The hose exit angle on the calliper is fixed and can look untidy on some frames, and when you stick them on a dyno they’ve got 7% less power too. That’s enough for perceptive riders to notice on the trail when things get fast and steep and makes a 180mm or larger front rotor essential for aggressive riding.
There’s no dimpled grip detailing on the broad lever either but feel is still excellent, with impressive modulation being the obvious gain over cheaper Shimano sets.

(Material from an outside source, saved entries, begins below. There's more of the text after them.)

(* ===== verification/ChannelConfig.v ===== *)
(** * Channel configuration files

    [daqbuf-parse/src/channelconfig.rs]: the parser of the configuration file
    which the archive keeps for every channel, and the selection of the entry
    that is in force over most of a requested range. The sort of the standard
    library is unstable, so it is a parameter ([SortUnstable]): some permutation
    that is sorted by the key. *)
From Stdlib Require Import ZArith Lia.
From stdpp Require Import base numbers option strings list sorting.
From S2P Require Import Prelude TimeTypes NetpodTypes Ranges Utf8 Nom.

#[local] Open Scope Z_scope.
#[local] Open Scope rust_scope.

(** ** Data *)

Inductive CompressionMethod : Type := BitshuffleLZ4.

#[export] Instance CompressionMethod_eq_dec : EqDecision CompressionMethod.
Proof. solve_decision. Defined.

(** The variants of [ConfigParseError] that the parser makes, and of its
    [ParseError(String)] one per message. [parse_config] formats a [nom::Err]
    of it into a message. *)
Inductive cfg_error `{Nom} : Type :=
  | CfgErrorKind (k : ErrorKind)
  | BadStringLen (len : Z)
  | LargeStringLen (len : Z)
  | StringUtf8
  | ConfigEntryBadLen1 (len1 : Z)
  | UnexpectedDataTypeLen (dtlen : Z)
  | UnexpectedDataType (dtype : Z)
  | CanNotConvertDType (dtype : Z) (e : netpod_error)
  | UnknownCompression
  | UnexpectedNumberOfDimensions (dim : Z)
  | MismatchLen (len1 len2 : Z)
  | NoChannelName (len1 : Z)
  | ChannelNameUtf8.

(** [ts_human] in nanoseconds since the epoch; a [String] is its bytes. *)
Record ConfigEntry : Type := mkConfigEntry {
  cfg_ts : TsNano;
  cfg_ts_human : Z;
  cfg_pulse : Z;
  cfg_ks : Z;
  cfg_bs : DtNano;
  cfg_split_count : Z;
  cfg_status : Z;
  cfg_bb : Z;
  cfg_modulo : Z;
  cfg_offset : Z;
  cfg_precision : Z;
  cfg_scalar_type : ScalarType;
  cfg_is_compressed : bool;
  cfg_is_shaped : bool;
  cfg_is_array : bool;
  cfg_byte_order : ByteOrder;
  cfg_compression_method : option CompressionMethod;
  cfg_shape : option (list Z);
  cfg_source_name : option (list Z);
  cfg_unit : option (list Z);
  cfg_description : option (list Z);
  cfg_optional_fields : option (list Z);
  cfg_value_converter : option (list Z)
}.

(** The dimensions of the shape that is not supported, as the error's message. *)
Definition ConfigEntry_to_shape (e : ConfigEntry) : outcome (list Z) Shape :=
  match cfg_shape e with
  | Some lens =>
      if (length lens =? 1)%nat then let? n := index lens 0 in Ok (Wave n)
      else if (length lens =? 2)%nat then let? n := index lens 0 in let? m := index lens 1 in Ok (Image n m)
      else Err lens
  | None => Ok Scalar
  end.

Record ChannelConfigs : Type := mkChannelConfigs {
  cc_format_version : Z;
  cc_channel_name : list Z;
  cc_entries : list ConfigEntry
}.

(** ** The parser *)

(** A slice [&inp[n..]] with [n] a [usize]. *)
Definition slice_from {E} (inp : list Z) (n : Z) : outcome E (list Z) :=
  if Z.of_nat (length inp) <? n then Panic else Ok (drop (Z.to_nat n) inp).

Section Parser.
Context `{Nom}.

#[export] Instance ConfigParseError_ParseError : ParseError cfg_error := {|
  from_error_kind := fun _ k => CfgErrorKind k;
  add_context := fun _ e => e
|}.

Definition mkerr {A} (e : cfg_error) : nres cfg_error A := Err (NError e).

Definition parse_short_string (inp : list Z) : nres cfg_error (option (list Z)) :=
  let? (inp, len1) := be_i32 inp in
  if len1 =? -1 then Ok (inp, None)
  else if len1 <? 4 then mkerr (BadStringLen len1)
  else if 500 <? len1 then mkerr (LargeStringLen len1)
  else
    let? (inp, snb) := take_bytes (Z.to_nat (len1 - 4)) inp in
    if utf8_valid snb then Ok (inp, Some snb) else mkerr StringUtf8.

(** The loop over the dimensions. *)
Fixpoint parse_dims (dim : nat) (inp : list Z) : nres cfg_error (list Z) :=
  match dim with
  | O => Ok (inp, [])
  | S dim =>
      let? (inp, t1) := be_i32 inp in
      let? (inp, shape) := parse_dims dim inp in
      Ok (inp, wrap 32 t1 :: shape)
  end.

Definition parse_compression (is_compressed : bool) (inp : list Z) : nres cfg_error (option CompressionMethod) :=
  if is_compressed then
    let? (inp, cm) := be_u8 inp in
    if cm =? 0 then Ok (inp, Some BitshuffleLZ4) else mkerr UnknownCompression
  else Ok (inp, None).

Definition parse_shape (is_shaped : bool) (inp : list Z) : nres cfg_error (option (list Z)) :=
  if is_shaped then
    let? (inp, dim) := be_u8 inp in
    if 4 <? dim then mkerr (UnexpectedNumberOfDimensions dim)
    else let? (inp, shape) := parse_dims (Z.to_nat dim) inp in Ok (inp, Some shape)
  else Ok (inp, None).

(** The fields between the two lengths of an entry. *)
Definition parse_entry_body (inp : list Z) : nres cfg_error ConfigEntry :=
  let? (inp, ts) := be_i64 inp in
  let? (inp, pulse) := be_i64 inp in
  let? (inp, ks) := be_i32 inp in
  let? (inp, bs) := be_i64 inp in
  let bs := DtNano_from_ns (u64_mul (wrap 64 bs) MS) in
  let? (inp, split_count) := be_i32 inp in
  let? (inp, status) := be_i32 inp in
  let? (inp, bb) := be_i8 inp in
  let? (inp, modulo) := be_i32 inp in
  let? (inp, offset) := be_i32 inp in
  let? (inp, precision) := be_i16 inp in
  let? (inp, dtlen) := be_i32 inp in
  if 100 <? dtlen then mkerr (UnexpectedDataTypeLen dtlen) else
  let? (inp, dtmask) := be_u8 inp in
  let is_compressed := negb (Z.land dtmask 0x80 =? 0) in
  let is_array := negb (Z.land dtmask 0x40 =? 0) in
  let byte_order := ByteOrder_from_dtype_flags dtmask in
  let is_shaped := negb (Z.land dtmask 0x10 =? 0) in
  let? (inp, dtype) := be_u8 inp in
  if 13 <? dtype then mkerr (UnexpectedDataType dtype) else
  let? scalar_type := map_err (fun e => NError (CanNotConvertDType dtype e)) (ScalarType_from_dtype_index dtype) in
  let? (inp, compression_method) := parse_compression is_compressed inp in
  let? (inp, shape) := parse_shape is_shaped inp in
  let? (inp, source_name) := parse_short_string inp in
  let? (inp, unit_) := parse_short_string inp in
  let? (inp, description) := parse_short_string inp in
  let? (inp, optional_fields) := parse_short_string inp in
  let? (inp, value_converter) := parse_short_string inp in
  Ok (inp, {|
    cfg_ts := TsNano_from_ns (wrap 64 ts);
    cfg_ts_human := wrap 64 ts;
    cfg_pulse := pulse;
    cfg_ks := ks;
    cfg_bs := bs;
    cfg_split_count := split_count;
    cfg_status := status;
    cfg_bb := bb;
    cfg_modulo := modulo;
    cfg_offset := offset;
    cfg_precision := precision;
    cfg_scalar_type := scalar_type;
    cfg_is_compressed := is_compressed;
    cfg_is_array := is_array;
    cfg_is_shaped := is_shaped;
    cfg_byte_order := byte_order;
    cfg_compression_method := compression_method;
    cfg_shape := shape;
    cfg_source_name := source_name;
    cfg_unit := unit_;
    cfg_description := description;
    cfg_optional_fields := optional_fields;
    cfg_value_converter := value_converter |}).

Definition parse_entry (inp : list Z) : nres cfg_error (option ConfigEntry) :=
  let? (inp, len1) := be_i32 inp in
  if (len1 <? 0) || (4000 <? len1) then mkerr (ConfigEntryBadLen1 len1)
  else if (length inp =? 0)%nat then Ok (inp, None)
  else if Z.of_nat (length inp) <? u64_sub (wrap 64 len1) 4 then Err (NIncomplete (u64_sub (wrap 64 len1) 4))
  else
    let? inp_e := slice_from inp (wrap 64 (len1 - 8)) in
    let? (inp, entry) := parse_entry_body inp in
    let? _ := assert (length inp =? length inp_e)%nat in
    let? (inp_e, len2) := be_i32 inp_e in
    if negb (len1 =? len2) then mkerr (MismatchLen len1 len2)
    else Ok (inp_e, Some entry).

(** The loop over the entries; [None] when the fuel runs out. *)
Fixpoint parse_entries (fuel : nat) (inp_a : list Z) (entries : list ConfigEntry) : option (nres cfg_error (list ConfigEntry)) :=
  if (0 <? length inp_a)%nat then
    match fuel with
    | O => None
    | S fuel =>
        match parse_entry inp_a with
        | Ok (inp, e) => parse_entries fuel inp (match e with Some e => entries ++ [e] | None => entries end)
        | Err e => Some (Err e)
        | Panic => Some Panic
        end
    end
  else Some (Ok (inp_a, entries)).

(** Up to the entries: the version and the name of the channel. *)
Definition parse_config_head (inp : list Z) : nres cfg_error (Z * list Z) :=
  let? (inp, ver) := be_i16 inp in
  let? (inp, len1) := be_i32 inp in
  if (len1 <=? 8) || (500 <? len1) then mkerr (NoChannelName len1) else
  let? (inp, chn) := take_bytes (Z.to_nat (len1 - 8)) inp in
  if negb (utf8_valid chn) then mkerr ChannelNameUtf8 else
  let? (inp, len2) := be_i32 inp in
  if negb (len1 =? len2) then mkerr (MismatchLen len1 len2) else Ok (inp, (ver, chn)).

Definition parse_config_inner (fuel : nat) (inp : list Z) : option (nres cfg_error ChannelConfigs) :=
  match parse_config_head inp with
  | Ok (inp, (ver, channel_name)) =>
      r ← parse_entries fuel inp [];
      Some (let? (_, entries) := r in Ok (inp, mkChannelConfigs ver channel_name entries))
  | Err e => Some (Err e)
  | Panic => Some Panic
  end.

(** Every entry takes its length field: the number of bytes is enough fuel. *)
Definition parse_config (inp : list Z) : option (outcome (nom_err cfg_error) ChannelConfigs) :=
  r ← parse_config_inner (length inp) inp;
  Some (let? (_, ret) := r in Ok ret).
End Parser.

(** ** The entry for a range *)

Class SortUnstable : Type := { sort_unstable_by_key {A} (key : A -> Z) (l : list A) : list A }.

Class SortUnstableLaws `{SortUnstable} : Type := {
  sort_unstable_perm {A} (key : A -> Z) (l : list A) : sort_unstable_by_key key l ≡ₚ l;
  sort_unstable_sorted {A} (key : A -> Z) (l : list A) :
    StronglySorted (fun a b => key a <= key b) (sort_unstable_by_key key l)
}.

Inductive MatchingConfigEntry : Type :=
  | MatchingNone
  | MatchingSingle (e : ConfigEntry)
  | MatchingMultiple (e : ConfigEntry).

Definition MatchingConfigEntry_best (m : MatchingConfigEntry) : option ConfigEntry :=
  match m with
  | MatchingNone => None
  | MatchingSingle e => Some e
  | MatchingMultiple e => Some e
  end.

(** The first pass, from the back: every entry with the timestamp of the entry
    that comes after it; [last] is the captured variable. *)
Fixpoint with_next (last : option TsNano) (a : list (nat * ConfigEntry)) : list (nat * ConfigEntry * option TsNano) :=
  match a with
  | [] => []
  | (i, x) :: a => (i, x, last) :: with_next (Some (cfg_ts x)) a
  end.

Definition entry_weight (range : NanoRange) (e : ConfigEntry) (tsn : option TsNano) : DtNano :=
  match tsn with
  | Some ts2 =>
      if TsNano_ns (cfg_ts e) <? nr_end range then
        let p := if TsNano_ns (cfg_ts e) <? nr_beg range then nr_beg range else TsNano_ns (cfg_ts e) in
        let q := if TsNano_ns ts2 <? nr_beg range then nr_beg range
                 else if TsNano_ns ts2 <? nr_end range then TsNano_ns ts2 else nr_end range in
        DtNano_from_ns (u64_sub q p)
      else DtNano_from_ns 0
  | None =>
      if TsNano_ns (cfg_ts e) <? nr_end range then
        if TsNano_ns (cfg_ts e) <? nr_beg range then DtNano_from_ns (NanoRange_delta range)
        else DtNano_from_ns (u64_sub (nr_end range) (TsNano_ns (cfg_ts e)))
      else DtNano_from_ns 0
  end.

Section Matching.
Context `{SortUnstable}.

Definition extract_matching_config_entry (range : NanoRange) (channel_config : ChannelConfigs) :
    outcome Empty_set MatchingConfigEntry :=
  let a := zip (seq 0 (length (cc_entries channel_config))) (cc_entries channel_config) in
  let a := sort_unstable_by_key (fun x : nat * ConfigEntry => TsNano_ns (cfg_ts x.2)) a in
  let b := with_next None (rev a) in
  let c := map (fun x : nat * ConfigEntry * option TsNano => (x.1.1, entry_weight range x.1.2 x.2, x.1.2)) (rev b) in
  let c := sort_unstable_by_key (fun x : nat * DtNano * ConfigEntry => u64_sub (2 ^ 64 - 1) (DtNano_ns x.1.2)) c in
  match c with
  | (i, _, _) :: _ => let? e := index (cc_entries channel_config) i in Ok (MatchingSingle e)
  | [] => Ok MatchingNone
  end.
End Matching.
Lemma matching_entry_best_witness :
  exists e, extract_matching_config_entry (mkNanoRange 2000 9000) example_config = Ok (MatchingSingle e) /\ cfg_ts e = 5000 /\
    forall e', e' ∈ cc_entries example_config ->
      overlap (mkNanoRange 2000 9000) (cc_entries example_config) e' <= overlap (mkNanoRange 2000 9000) (cc_entries example_config) e.
Proof.
  eexists. split; [vm_compute; reflexivity|]. split; [reflexivity|].
  refine (proj2 (matching_entry_best (mkNanoRange 2000 9000) example_config _ _ _ _)); cbn; unfold is_u64, in_u;
    [cbn; lia..|]. repeat constructor; cbn; lia.
Defined.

You also get a hinged safety-catch-equipped bar clamp with I-Spec shifter integration for a neat cockpit setup.
Funnel-based bleeding of the skin, paint and eco-friendly mineral oil internals is simple if you’re patient and we’ve had none of the variable bite point issues of some more expensive Shimano units.
Pads are secured with split pins not screw-in rods, but we’ve found the original resin sets to last surprisingly well even in winter conditions. They deal with heat well enough to run longer-lasting, harder-biting sintered pads for riding in the UK or upgrade to finned pads for big-mountain use.